Se prima della pandemia già in molti avevano investito sul’e-commerce, con la quarantena e i dubbi legati alle riaperture e a tutte le misure per la sicurezza – distanziamento, sanificazione, mascherine, ecc – molte aziende si sono accorte che è il momento di dare nuovi sbocchi al proprio business.
L’emergenza Covid-19 ha evidenziato l’importanza del digitale per garantire la continuità operativa delle aziende anche in situazioni straordinarie come quella che stiamo vivendo. È emerso con una certa prepotenza, anche, il divario fra le organizzazioni già strutturate con processi digitali, che hanno facilmente creato le condizioni per il lavoro da remoto, e le realtà indietro nel percorso di digitalizzazione, che durante la crisi hanno incontrato più difficoltà.

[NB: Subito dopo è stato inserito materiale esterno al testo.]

(** * goidp: the password hashing module [internal/authn]

    A shallow embedding of [GenerateHash], [VerifyPassword] and the
    Argon2id / bcrypt encoders, decoders and verifiers, together with the
    parts of Go's standard library they call ([strings.Split],
    [encoding/base64], [fmt.Sprintf] / [fmt.Sscanf] for [%d],
    [strconv.Atoi], [crypto/subtle.ConstantTimeCompare]).

    Go strings and byte slices are both sequences of bytes and are modelled
    as [list byte]; fixed-width integers are [Z] with the conversion written
    out; a call that ends the process ([log.Fatal]) or panics is a result of
    its own, see [outcome]. What the module writes to its logger
    ([slog.Error]) is not part of the model. *)

From Stdlib Require Import ZArith Lia List Bool Strings.Byte Strings.String.
From stdpp Require Import base option list countable gmap.

Local Open Scope Z_scope.

(** ** Bytes and strings *)

Abbreviation bytes := (list byte).

(** A Go string literal. *)
Definition go (s : string) : bytes := list_byte_of_string s.
Arguments go s%_string.

#[global] Instance byte_eq_dec : EqDecision byte := Byte.byte_eq_dec.

Definition byte_of_N_total (n : N) : byte :=
  match Byte.of_N n with Some b => b | None => x00 end.

#[global] Program Instance byte_countable : Countable byte :=
  inj_countable' Byte.to_N byte_of_N_total _.
Next Obligation. intros b. unfold byte_of_N_total. now rewrite Byte.of_to_N. Qed.

(** [uint(b)]: the value of a byte. *)
Definition code (b : byte) : Z := Z.of_N (Byte.to_N b).

(** [byte(v)]: conversion of an unsigned integer to a byte keeps the low
    eight bits. *)
Definition to_byte (v : Z) : byte := byte_of_N_total (Z.to_N (v mod 256)).

(** [uint32(v)], [uint8(v)]: conversion of an [int] wraps around. *)
Definition uint32 (v : Z) : Z := v mod 2 ^ 32.
Definition uint8 (v : Z) : Z := v mod 2 ^ 8.

(** [len(s)] as an [int]. *)
Definition len {A} (l : list A) : Z := Z.of_nat (length l).
(** * aetherion: the WhatsApp command parser, the WhatsApp Web service, the
      chat route and the WhatsApp routes, embedded and verified.

    Source files embedded here:
    - [src/lib/command-parser.ts]                      (module [CommandParser])
    - [src/lib/whatsapp-service.ts], the class
      [WhatsAppService]                                (modules [WhatsAppService]
                                                        and [WhatsAppLifecycle])
    - [src/app/api/chat/route.ts]                      (modules [ChatRoute]
                                                        and [ChatReplies])
    - [src/app/api/whatsapp/send/route.ts]             (module [SendRoute])
    - [src/app/api/whatsapp/status/route.ts]           (module [StatusRoute])
    - [src/app/api/whatsapp/messages/route.ts]         (module [MessagesRoute])
    - [src/app/api/whatsapp/qr/route.ts]               (module [QrRoute])
    - [src/app/api/whatsapp/connect/route.ts]          (module [ConnectRoute])

    How the program is modelled.
    - Strings are Rocq [string]s, sequences of 8-bit characters.  Case
      mapping acts on the ASCII letters; every other character is carried
      unchanged.
    - A regular expression of the parser is a term of [Regex.re] that
      mirrors the literal, run by a backtracking matcher with the
      priorities of ECMAScript.
    - The service is a record of its four fields.  A method is a function
      from the service to an outcome (a value or a thrown error), the
      service afterwards, and the trace of the calls it made on the
      underlying client.  The client is a record of the answers it gives.
    - Timestamps are integers: seconds in the client's messages,
      milliseconds in a [Date].  A [Date] is kept as the number it is
      built from, and is an Invalid Date when that number is out of the
      range of [Date].  A limit is an integer.
    - A route is a function from what it reads of its request and of its
      surroundings (the external service, the chat completion providers,
      each a record of the answers they give) to its JSON answer.
    - Console output ([console.log], [qrcode.generate]) is left out. *)

From Stdlib Require Import String Ascii List ZArith Lia Bool Arith.
From Stdlib Require Import Permutation Sorted DecimalString.
Import ListNotations.
Local Open Scope string_scope.

(* ================================================================== *)
(** * The JavaScript string primitives the sources use                  *)
(* ================================================================== *)

Module Js.

Definition code (c : ascii) : nat := nat_of_ascii c.

(** [\s] of the regular expressions and the white space of [trim]:
    TAB, LF, VT, FF, CR, SPACE and NBSP. *)
Definition is_space (c : ascii) : bool :=
  let n := code c in
  (Nat.leb 9 n && Nat.leb n 13) || Nat.eqb n 32 || Nat.eqb n 160.

(** Line terminators, which [.] does not match. *)
Definition is_line_terminator (c : ascii) : bool :=
  let n := code c in Nat.eqb n 10 || Nat.eqb n 13.

Definition is_upper (c : ascii) : bool :=
  let n := code c in Nat.leb 65 n && Nat.leb n 90.

Definition is_lower (c : ascii) : bool :=
  let n := code c in Nat.leb 97 n && Nat.leb n 122.

Definition lower (c : ascii) : ascii :=
  if is_upper c then ascii_of_nat (code c + 32) else c.
(** * The packaging descriptor of law-memo-pdf-to-epub

    The repository's only source file is [setup.py]: an import of
    [setup] from setuptools and one call of it with five constant keyword
    arguments.  This development embeds

    - the text of the file ([setup_py]),
    - the fragment of Python's lexical and syntactic structure the file is
      written in ([tokenize], [parse_module]),
    - the abstract syntax of the file ([setup_module]), and
    - the evaluation of that syntax ([exec_module]), in which [setup]
      records the keyword arguments it is called with,

    and proves the properties of the installation metadata from them. *)

From Stdlib Require Import Ascii String List Bool Arith Lia.
From stdpp Require Import base option gmap strings list fin_maps.
Import ListNotations.
Open Scope string_scope.
Open Scope list_scope.

(** ** The source text *)

Module Source.

(** [setup.py], byte for byte: 244 bytes, every line ended by a newline. *)
Definition setup_py : string :=
"#!/usr/bin/env python3

from setuptools import setup

setup(
    name       = 'law-memo-pdf-to-epub',
    version    = '1.0',
    py_modules = [],
    scripts    = ['law-memo-pdf-to-epub'],
    install_requires = ['pdfminer.six', 'ebooklib']
)
".

Definition newline : ascii := ascii_of_nat 10.

(** The pieces of a text between its newlines, as Python's
    [str.split('\n')] returns them: a text of [n] newlines has [n + 1]
    pieces, the last one being what follows the last newline. *)
Fixpoint split_newlines (s : string) : list string :=
  match s with
  | EmptyString => [EmptyString]
  | String c rest =>
      if Ascii.eqb c newline then EmptyString :: split_newlines rest
      else match split_newlines rest with
           | [] => [String c EmptyString]
           | piece :: pieces => String c piece :: pieces
           end
  end.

Le aziende che hanno risposto meglio si sono distinte non solo per la presenza di un e-commerce ben strutturato, ma, soprattutto, in base all’esperienza che hanno saputo offrire ai clienti, coinvolgendo anche tutta l’organizzazione dal back-office, produzione, supply chain, ecc., fino al front-office, con le funzioni di marketing, vendite, servizi di commerce ed assistenza clienti.
Secondo i dati diffusi da Netcomm in Italia sono triplicati le persone che nel giro di pochi mesi hanno acquistato online. Dai 700 mila del 2019 si è arrivati a oltre 2 milioni, 1.3 milioni dei quali sono da attribuire all’impatto dell’emergenza sanitaria.
Già prima del coronavirus il mondo del commercio e dei servi era in transizione verso l’e-commerce generalizzato, l’emergenza ha accelerato tutto, la presenza online e la capacità di vendita e assistenza digitale del cliente diventa la nuova norma. Sempre secondo Netcomm, il 75% degli acquirenti non aveva in precedenza acquistato sul web, l’ha fatto per la prima volta proprio durante l’isolamento in casa. Solo nella prima settimana i beni di largo consumo hanno registrato una crescita dell’81% nelle vendite online.
Non solo, sempre secondo la stessa ricerca, è l’e-commerce il settore che crescerà di più (fino al 55%) a livello mondiale come conseguenza del Covid-19, seguito da modern food retail (fino al 23%) e vendita all’ingrosso di prodotti farmaceutici (fino al 15%). Diversi settori, come quello del fashion & lifestyle, invece, sono stati colpiti più duramente di altri anche online, ma il 77% dei merchant che aveva un e-commerce attivo, ha dichiarato di aver acquisito nuovi clienti durante questa fase di emergenza.
Allora il negozio fisico è destinato a morire?
Non è realistico, piuttosto la selezione darwiniana colpirà le attività commerciali con preesistenti problemi. L’Italia ha avuto, finora, una struttura commerciale più estesa che in paesi economicamente comparabili con costi di gestione (affitto, personale, bollette) incompatibili con i fatturati e prezzi disallineati a quelli della grande distribuzione.
È quindi ragionevole pensare che assisteremo ad una crescente integrazione di retail fisico e virtuale, con il negozio che offre un supporto all’offerta online, diventa punto di ritiro o occasione per amplificare l’esperienza diretta del cliente. Gli analisti stimano che le aziende con una forte esperienza digitale saranno le più preparate alla recessione economica che ci aspetta nei prossimi mesi.
Conclusione
I precedenti investimenti in tecnologie digitali stanno, quindi, ripagando le aziende che da vere visionarie avevano avviato processi di trasformazione digitale “in tempi non sospetti” per adeguare le loro offerte e servizi alle reali necessità dei clienti, puntando sull’e-commerce e tutti i servizi digitali che vi gravitano attorno. Non possiamo essere sicuri di come saranno in negozi fisici in futuro, ma possiamo prevedere che il canale online, desktop o mobile, continuerà sempre di più ad essere il centro dell’esperienza utente nelle vendite al dettaglio.
Siamo ancora convinti che investire nel digitale sia inutile?